Duta Besar Ukraina Untuk Indonesia, Vasyl Hamianin, baru-baru ini meminta dukungan Indonesia agar bersuara lebih lantang dan berani membela negaranya. Menurut Hamianin, dukungan moral setidaknya adalah upaya yang paling bisa dilakukan Indonesia.
Dia juga mengatakan Indonesia bisa menolong Ukraina secara lebih nyata lewat bantuan kemanusiaan karena sekarang ini Ukraina sedang menghadapi krisis yang mengancam keberlangsungan hidup rakyatnya sejak invasi Rusia 24 Februari lalu.

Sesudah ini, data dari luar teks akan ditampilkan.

Lemma run_isomaps_order_of_events_witness :
  exists w',
    run_isomaps constant_libs [("TS", [[0]; [0]]); ("MFCC", [[0]])]
      [[1; 2]; [3; 4]; [5; 6]] "/out" 1 (initial_world "/home") = (Ok (), w')
    /\ without_makedirs (trace w')
       = [EvIsomapFit 1 2; EvSavefig "/out/TS/isomap.png";
          EvIsomapFit 1 1; EvSavefig "/out/MFCC/isomap.png";
          EvSavefig "/out/knn.png"].
Proof.
  assert (Hrun : exists w',
            run_isomaps constant_libs [("TS", [[0]; [0]]); ("MFCC", [[0]])]
              [[1; 2]; [3; 4]; [5; 6]] "/out" 1 (initial_world "/home")
            = (Ok (), w')) by (eexists; vm_compute; reflexivity).
  destruct Hrun as [w' Hrun]. exists w'. split; [exact Hrun|].
  assert (Hnodup : NoDup [("TS", [[0]; [0]]); ("MFCC", [[0 : R]])].*1).
  { apply NoDup_cons. split; [|apply NoDup_singleton].
    intros H. apply list_elem_of_singleton in H. discriminate. }
  rewrite (run_isomaps_order_of_events _ _ _ _ _ _ _ Hnodup Hrun).
  reflexivity.
Defined.

(** ** What a run writes *)

Lemma writes_within_ret {A : Type} (P : gset string) (a : A) :
  writes_within P (mret a : M A).
Proof. intros w. simpl. set_solver. Qed.

Lemma writes_within_lift {A : Type} (P : gset string) (o : outcome A) :
  writes_within P (lift o).
Proof. intros w. simpl. set_solver. Qed.

Lemma writes_within_bind {A B : Type} (P : gset string) (m : M A) (f : A -> M B) :
  writes_within P m -> (forall a, writes_within P (f a)) ->
  writes_within P (m ≫= f).
Proof.
  intros Hm Hf w. unfold mbind, M_bind. specialize (Hm w).
  destruct (m w) as [[a|e] w1]; simpl in *; [|exact Hm].
  specialize (Hf a w1). set_solver.
Qed.

Lemma writes_within_weaken {A : Type} (P Q : gset string) (m : M A) :
  P ⊆ Q -> writes_within P m -> writes_within Q m.
Proof. intros HPQ Hm w. specialize (Hm w). set_solver. Qed.

Lemma writes_within_log_event (P : gset string) (ev : event) :
  writes_within P (log_event ev).
Proof. intros w. simpl. set_solver. Qed.

Lemma writes_within_os_makedirs (P : gset string) (p : string) (exist_ok : bool) :
  writes_within P (os_makedirs p exist_ok).
Proof.
  intros w. unfold os_makedirs. destruct (decide (p ∈ fs_dirs w)); simpl; set_solver.
Qed.

Lemma writes_within_plt_savefig (P : gset string) (p : string) :
  p ∈ P -> writes_within P (plt_savefig p).
Proof. intros Hp w. simpl. set_solver. Qed.

Lemma writes_within_run_isomaps_feat (L : libs) (X : list (string * mat))
    (cmap : mat) (out_dir : string) (n_neighbors : nat) (feat : string)
    (acc : list (string * list (list npfloat))) :
  writes_within {[ path_join (path_join out_dir feat) "isomap.png" ]}
    (run_isomaps_feat L X cmap out_dir n_neighbors feat acc).
Proof.
  unfold run_isomaps_feat, isomap_fit, plot_isomap.
  repeat first
    [ apply writes_within_bind; [| intros ?]
    | apply writes_within_lift
    | apply writes_within_ret
    | apply writes_within_log_event
    | apply writes_within_os_makedirs
    | apply writes_within_plt_savefig; set_solver ].
Qed.

Lemma writes_within_loop (L : libs) (X : list (string * mat))
    (cmap : mat) (out_dir : string) (n_neighbors : nat) (keys : list string) :
  forall acc,
    writes_within
      (list_to_set ((fun feat => path_join (path_join out_dir feat) "isomap.png")
                    <$> keys))
      (for_each_M keys (run_isomaps_feat L X cmap out_dir n_neighbors) acc).
Proof.
  induction keys as [|feat keys IH]; intros acc; simpl.
  - apply writes_within_ret.
  - apply writes_within_bind.
    + eapply writes_within_weaken; [|apply writes_within_run_isomaps_feat].
      set_solver.
    + intros acc'. eapply writes_within_weaken; [|apply IH]. set_solver.
Qed.

Lemma plot_knn_regression_raise (L : libs)
    (ratios : list (string * list (list npfloat))) (out_dir : string)
    (w : world) (e : exn) :
  (plot_knn_regression L ratios out_dir w).1 = Raise e ->
  (plot_knn_regression L ratios out_dir w).2 = w.
Proof.
  unfold plot_knn_regression.
  rewrite lift_bind. destruct (getitem ratios 0); [|reflexivity].
  rewrite lift_bind. destruct (column _ 0); [|reflexivity].
  rewrite lift_bind. destruct (for_each _ _ _); [|reflexivity].
  simpl. discriminate.
Qed.

Lemma append_suffix_inj (a b s t : string) :
  String.length s = String.length t -> a +:+ s = b +:+ t -> s = t.
Proof.
  intros Hlen Heq.
  assert (Hab : String.length a = String.length b).
  { apply (f_equal String.length) in Heq. rewrite !append_length in Heq. lia. }
  revert b Heq Hab. induction a as [|c a IH]; intros [|c' b] Heq Hab;
    try discriminate.
  - string_simpl_in Heq. exact Heq.
  - string_simpl_in Heq. injection Heq as _ Heq. apply (IH b Heq).
    simpl in Hab. lia.
Qed.

Lemma path_join_suffix (a b : string) :
  starts_with_sep b = false -> exists pre, path_join a b = pre +:+ b.
Proof.
  intros Hb. unfold path_join. rewrite Hb.
  destruct (bool_decide (a = "") || ends_with_sep a).
  - exists a. reflexivity.
  - exists (a +:+ "/"). rewrite append_assoc. reflexivity.
Qed.

Lemma knn_png_is_no_isomap_png (a b : string) :
  path_join a "knn.png" <> path_join b "isomap.png".
Proof.
  destruct (path_join_suffix a "knn.png" eq_refl) as [pa ->].
  destruct (path_join_suffix b "isomap.png" eq_refl) as [pb ->].
  intros Heq. change "isomap.png" with ("iso" +:+ "map.png") in Heq.
  rewrite <- append_assoc in Heq.
  apply append_suffix_inj in Heq; [discriminate | reflexivity].
Qed.

(** X15.  A run of [run_isomaps] that raises has written nothing but
    scatter figures of feature families: [knn.png] is written last, so it
    is only there if it was there before.  On an empty feature dictionary
    the run raises [IndexError] and leaves the world untouched. *)
Theorem run_isomaps_failure_writes_no_summary (L : libs)
    (X : list (string * mat)) (cmap : mat) (out_dir : string)
    (n_neighbors : nat) (w : world) (e : exn) :
  (run_isomaps L X cmap out_dir n_neighbors w).1 = Raise e ->
  let w' := (run_isomaps L X cmap out_dir n_neighbors w).2 in
  fs_files w'
  ⊆ fs_files w
    ∪ list_to_set ((fun feat => path_join (path_join out_dir feat) "isomap.png")
                   <$> X.*1)
  /\ (path_join out_dir "knn.png" ∈ fs_files w' ->
      path_join out_dir "knn.png" ∈ fs_files w)
  /\ (X = [] -> e = IndexError /\ w' = w).
Proof.
  intros Hraise w'.
  assert (Hbound : fs_files w'
            ⊆ fs_files w
              ∪ list_to_set
                  ((fun feat => path_join (path_join out_dir feat) "isomap.png")
                   <$> X.*1)).
  { unfold w', run_isomaps, run_isomaps_loop in *.
    pose proof (writes_within_loop L X cmap out_dir n_neighbors X.*1 [] w) as Hloop.
    unfold mbind at 1, M_bind at 1. unfold mbind at 1, M_bind at 1 in Hraise.
    destruct (for_each_M _ _ _ w) as [[ratios|e'] w1]; simpl in *; [|exact Hloop].
    rewrite (plot_knn_regression_raise L ratios out_dir w1 e Hraise). exact Hloop. }
  split; [exact Hbound|]. split.
  - intros Hin. apply Hbound in Hin. apply elem_of_union in Hin as [Hin|Hin];
      [exact Hin|].
    apply elem_of_list_to_set, list_elem_of_fmap in Hin as (feat & Heq & _).
    destruct (knn_png_is_no_isomap_png _ _ Heq).
  - intros ->. unfold w' in *. simpl in *. injection Hraise as <-. auto.
Qed.
(** * Clear-Bill audit engine: a shallow embedding of [backend/audit_service.py]

    The development follows the Python module function by function:
    - Python values (the result of [json.loads], extracted fields) are the
      inductive [pyval]; a Python [float] is an IEEE binary64 number
      ([PrimFloat.float]); a [str] is a [string] of ASCII characters;
    - code that can raise returns in the error monad [res];
    - the dictionary [rules_dict] is a [gmap string AuditRule];
    - the interpreter's library functions the module calls ([json.loads],
      [re.search], [float] of a string, ...) are the fields of the
      interface [Builtins]. *)

From Stdlib Require Import ZArith List Bool Ascii String Floats.
From stdpp Require Import base option gmap strings pretty.
Import ListNotations.

Open Scope string_scope.
Open Scope Z_scope.

(** ** Python strings *)

Module PyString.

Definition is_upper (c : ascii) : bool :=
  let n := nat_of_ascii c in (Nat.leb 65 n && Nat.leb n 90)%bool.

Definition is_lower (c : ascii) : bool :=
  let n := nat_of_ascii c in (Nat.leb 97 n && Nat.leb n 122)%bool.

Definition lower_char (c : ascii) : ascii :=
  if is_upper c then ascii_of_nat (nat_of_ascii c + 32) else c.
(** Leaving the Connecting state by the connection. *)
Lemma connecting_step_connect :
  let s' := step (Contract.connecting port) (Send.Sock Net.Connect) in
  if Send.has_payload code then
    Send.pc s' = Send.await_compress (JS.Buffer_from code) /\
    Send.outer s' = JS.Pending /\
    Net.written (Send.client s') = [] /\
    Send.effects s' =
      [Send.console_log
         ("Successfully connected to Opiumware on port: " ++ port);
       Send.deflate_call (JS.Buffer_from code)]
  else
    Send.pc s' = Send.returned /\
    Send.outer s' = JS.Fulfilled (Send.connected_report port) /\
    Net.written (Send.client s') = [] /\
    Net.ended (Send.client s') = true /\
    Net.destroyed (Send.client s') = false /\
    Send.effects s' =
      [Send.console_log
         ("Successfully connected to Opiumware on port: " ++ port);
       Send.socket_end;
       Send.resolve_call (Send.connected_report port)].
Proof.
  simpl. unfold Send.resume, Send.after_connect. simpl.
  destruct (Send.has_payload code); simpl; repeat split.
Qed.

(** A settled promise stays as it is. *)
Lemma step_outer_stable s e :
  JS.settled (Send.outer s) = true -> Send.outer (step s e) = Send.outer s.
Proof.
  intros H.
  assert (Hres : forall s', JS.settled (Send.outer s') = true ->
                  Send.outer (Send.resume code port s') = Send.outer s').
  { intros s' H'. unfold Send.resume, Send.after_connect, Send.catch_block.
    destruct (Send.pc s'); trivial.
    destruct (PromiseTimeout.raced (Send.connection s')) as [|[]|m]; trivial;
      [destruct (Send.has_payload code)|]; simpl; trivial;
      now apply settle_settled. }
  destruct e as [ev| | |]; simpl.
  - destruct (Net.emit (Net.name ev) (Send.client s)) as [hs c'].
    rewrite Hres; rewrite handlers_outer; trivial.
  - now rewrite Hres.
  - destruct (Send.pc s); trivial.
    unfold Send.after_compress, Encoder.compressData.
    destruct (deflate plaintextBuffer); simpl; trivial.
    now apply settle_settled.
  - destruct (Send.pc s); trivial. simpl. now apply settle_settled.
Qed.


(** Once returned, always returned. *)
Lemma step_pc_returned s e :
  Send.pc s = Send.returned -> Send.pc (step s e) = Send.returned.
Proof.
  intros H. destruct e as [ev| | |]; simpl; rewrite ?H; trivial.
  - destruct (Net.emit (Net.name ev) (Send.client s)) as [hs c'].
    rewrite resume_elsewhere; rewrite handlers_pc; simpl; congruence.
  - rewrite resume_elsewhere; simpl; congruence.
Qed.

(** The socket's written chunks change only when the executor writes. *)
Lemma step_written_elsewhere s e :
  Send.pc s <> Send.await_connect ->
  (forall b, Send.pc s <> Send.await_compress b) ->
  Net.written (Send.client (step s e)) = Net.written (Send.client s).
Proof.
  intros H1 H2. destruct e as [ev| | |]; simpl.
  - destruct (Net.emit (Net.name ev) (Send.client s)) as [hs c'] eqn:E.
    rewrite resume_elsewhere by (rewrite handlers_pc; trivial).
    rewrite handlers_written. simpl.
    unfold Net.emit in E. now injection E as _ <-.
  - rewrite resume_elsewhere; trivial.
  - destruct (Send.pc s) eqn:Epc; trivial. now destruct (H2 plaintextBuffer).
  - destruct (Send.pc s) eqn:Epc; trivial.
Qed.
(** What [encode] returns is [null] (an error that is not cached), the
    3-character text of 404 or 403, or a Buffer of exactly 1024 bytes
    plus the payload, which is what follows the first 1024 bytes. *)
Theorem encode_shape err p l h st v :
  heap st !! l = Some h ->
  fst (encode err p (Some l) st) = Ok v ->
  (v = EncNull /\ err <> None /\ errcode err = None) \/
  (exists c, errcode err = Some c /\ (c = 404 \/ c = 403) /\
             v = EncString (Number_toString c) /\
             length (Buffer_from (Number_toString c)) = 3%nat) \/
  (exists b out, err = None /\ payload_bytes p = Some b /\
                 v = EncBuffer out /\
                 length out = (offset + length b)%nat /\
                 drop offset out = b).
Proof.
  intros Hl Hv. destruct err as [e|].
  - unfold encode in Hv. destruct (errcode (Some e)) as [c|] eqn:Hc.
    + right. left. exists c. injection Hv as <-.
      assert (Hcc : c = 404 \/ c = 403).
      { unfold errcode in Hc. destruct (statusCode e) as [[|q|q]|]; try discriminate.
        repeat (destruct q as [q|q|]; try discriminate);
          injection Hc as <-; by auto. }
      split; [done|]. split; [done|]. split; [done|].
      by destruct Hcc as [-> | ->].
    + left. injection Hv as <-. by repeat split.
  - right. right. rewrite (encode_run p l h st Hl) in Hv. simpl in Hv.
    destruct (_ <? _)%nat eqn:Hlen; [discriminate|].
    apply Nat.ltb_ge in Hlen.
    destruct (payload_bytes p) as [b|]; [|discriminate].
    injection Hv as <-. eexists b, _. repeat split; try done.
    + by apply length_block.
    + apply drop_block. unfold padding. rewrite length_replicate. lia.
Qed.

(** [encode] calls no collaborator, does not read the clock, and
    changes no object of the heap other than the metadata it is given. *)
Theorem encode_frame err p hd st :
  let st' := snd (encode err p hd st) in
  trace st' = trace st /\ ticks st' = ticks st /\
  forall l', hd <> Some l' -> is_Some (heap st !! l') ->
             heap st' !! l' = heap st !! l'.
Proof.
  unfold encode. destruct (errcode err); [done|].
  destruct err; [done|].
  assert (Hgo : forall l st0,
    let st' := snd ((convert p l ≫= fun buffer =>
                     deref l ≫= fun h =>
                     let headers := Buffer_from (JSON_stringify (JObj h)) in
                     if (offset <? length headers)%nat then throw HeadersExceed
                     else match buffer with
                          | CNullish => throw TypeError
                          | CEmptyString => throw TypeError
                          | CBuffer b =>
                              mret (EncBuffer
                                (headers
                                 ++ replicate (offset - length headers) " "%byte
                                 ++ b))
                          end) st0) in
    trace st' = trace st0 /\ ticks st' = ticks st0 /\
    forall l', l <> l' -> heap st' !! l' = heap st0 !! l').
  { intros l st0. unfold convert.
    destruct p as [| |s|b|o|a];
      unfold mbind, M_bind, bind, mret, M_ret, ret, deref, update, throw; simpl;
      try (destruct (String.eqb s "")); simpl;
      destruct (_ <? _)%nat; simpl; repeat split; try done;
      intros l' Hne; by rewrite lookup_insert_ne. }
  destruct hd as [l|]; simpl.
  - destruct (Hgo l st) as (Htr & Htk & Hheap). repeat split; try done.
    intros l' Hne _. apply Hheap. congruence.
  - unfold mbind at 1, M_bind, bind, alloc. simpl.
    set (l := fresh (dom (heap st))).
    set (st0 := mkState (<[l:=[]]> (heap st)) (trace st) (ticks st)).
    destruct (Hgo l st0) as (Htr & Htk & Hheap). repeat split; try done.
    intros l' _ Hin.
    assert (Hne : l <> l').
    { intros <-. apply (is_fresh (dom (heap st))). by apply elem_of_dom. }
    rewrite Hheap by done. unfold st0. simpl. by rewrite lookup_insert_ne.
Qed.

(** The two sentinels, as a test on the bytes. *)
Lemma sentinel_iff (encoded : bytes) :
  (length encoded =? 3)%nat && is_sentinel (Buffer_toString encoded) = true <->
  encoded = Buffer_from "404" \/ encoded = Buffer_from "403".
Proof.
  split.
  - intros [_ Hs]%andb_true_iff. by apply is_sentinel_bytes.
  - by intros [-> | ->].
Qed.

(** A decoded entry is either an error and nothing else, which happens
    for the two sentinels only, or metadata and a payload without error;
    metadata that is an object or an array then carries
    [x-tl-cache: 'hit']. *)
Theorem decode_entry_shape (encoded : bytes) (d : entry) :
  decode encoded = Ok d ->
  (exists c, (c = 404 \/ c = 403) /\
             encoded = Buffer_from (Number_toString c) /\
             d = mkEntry (Some (mkError (Some c) true "")) VUndefined None) \/
  (encoded <> Buffer_from "404" /\ encoded <> Buffer_from "403" /\
   data_err d = None /\ data_buffer d <> VUndefined /\
   exists h, data_headers d = Some h /\
             match h with
             | HPrim _ => True
             | _ => hval_get "x-tl-cache" h = Some (JStr "hit")
             end).
Proof.
  unfold decode.
  destruct ((length encoded =? 3)%nat && is_sentinel (Buffer_toString encoded))
    eqn:Hs.
  - intros [= <-]. left. apply sentinel_iff in Hs as [-> | ->].
    + exists 404. by auto.
    + exists 403. by auto.
  - intros Hd. right.
    assert (Hn : encoded <> Buffer_from "404" /\ encoded <> Buffer_from "403").
    { split; intros ->; discriminate Hs. }
    destruct Hn as [H404 H403]. split; [done|]. split; [done|].
    destruct (JSON_parse _) as [hj|]; [|discriminate].
    destruct (mark_hit hj) as [hv|] eqn:Hm; [|discriminate].
    assert (Hhit : match hv with
                   | HPrim _ => True
                   | _ => hval_get "x-tl-cache" hv = Some (JStr "hit")
                   end).
    { destruct hj; simpl in Hm; inversion Hm; subst; simpl; try done.
      apply get_set_eq. }
    assert (Hbuf : forall buf,
              (if truthy (hval_get "x-tl-json" hv)
               then match JSON_parse (Buffer_toString (drop offset encoded)) with
                    | Some j => Ok (VJson j)
                    | None => Throw SyntaxError
                    end
               else Ok (if (length encoded =? 3)%nat
                        then VJson (JStr (Buffer_toString (drop offset encoded)))
                        else VBuffer (drop offset encoded))) = Ok buf ->
              buf <> VUndefined).
    { intros buf. destruct (truthy _).
      - destruct (JSON_parse _); [|discriminate]. by intros [= <-].
      - destruct (_ =? _)%nat; by intros [= <-]. }
    simpl in Hd.
    destruct (if truthy (hval_get "x-tl-json" hv) then _ else _) as [buf|] eqn:Hb;
      [|discriminate].
    specialize (Hbuf buf eq_refl).
    destruct (truthy (hval_get "content-length" hv)).
    + destruct (value_length buf) as [n|]; [|discriminate].
      destruct (negb _); [discriminate|]. injection Hd as <-. simpl.
      split; [done|]. split; [done|]. by exists hv.
    + injection Hd as <-. simpl. split; [done|]. split; [done|]. by exists hv.
Qed.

Juru bicara Kementerian Luar Negeri Teuku Faizasyah, Kamis (3/3) mengatakan sikap pemerintah Indonesia terkait persoalan yang terjadi di antara Rusia dan Ukraina sudah sangat jelas.
Dalam pemungutan suara di Sidang Majelis Umum PBB hari Rabu (2/3), sebanyak 141 negara mendukung resolusi yang mengecam agresi Rusia ke Ukraina, 35 negara abstain dan lima negara lainnya menolak, yakni Rusia, Suriah, Belarusia, Korea Utara, dan Eritrea. Indonesia adalah salah satu dari negara yang mendukung resolusi itu.
“Dari penyampaian posisi kita, kita ikut menjadi bagian dari sponsor resolusi tersebut, dan bahkan ikut di dalam proses merumuskan beberapa elemen dari resolusi, menambahkan misalnya elemen mengenai safe passage (jalur aman untuk evakuasi warga sipil). itu merupakan satu butir penting dari resolusi itu sendiri,” kata Faizasyah.
Terkait bantuan kemanusiaan untuk rakyat Ukraina, lanjut Faizasya, pemerintah membahas hal tersebut secara rinci.
Lebih jauh Faizasyah meminta pihak berwenang Ukraina untuk tidak membedakan perlakuan terhadap para pengungsi yang ingin keluar dari negara itu. Masyarakat internasional mengecam Ukraina karena menomorduakan warga kulit berwarna, termasuk yang berasal dari Asia.
Polemik Soal Dukungan Indonesia pada Resolusi DK PBB
Ketika Rusia memulai invasi ke Ukraina 24 Februari lalu, Indonesia tidak pernah secara tegas menyebut nama Rusia. Keengganan itu tampaknya terkait dengan sikap politik luar negeri Indonesia yang bebas aktif.
Pengamat keamanan internasional dari Badan Riset dan Inovasi Nasional (BRIN) Nanto Sriyanto menyesalkan hal ini.”Kita tidak perlu menjadi seperti orang-orang yang mencela Rusia hanya karena berpihak kepada salah satu kubu. Itu kan ide dari (politik luar negeri) bebas dan aktif menurut saya. Kita posisi posisi dan secara normal bisa meminimalisir salah sangka dari Rusia,” ujar Nanto.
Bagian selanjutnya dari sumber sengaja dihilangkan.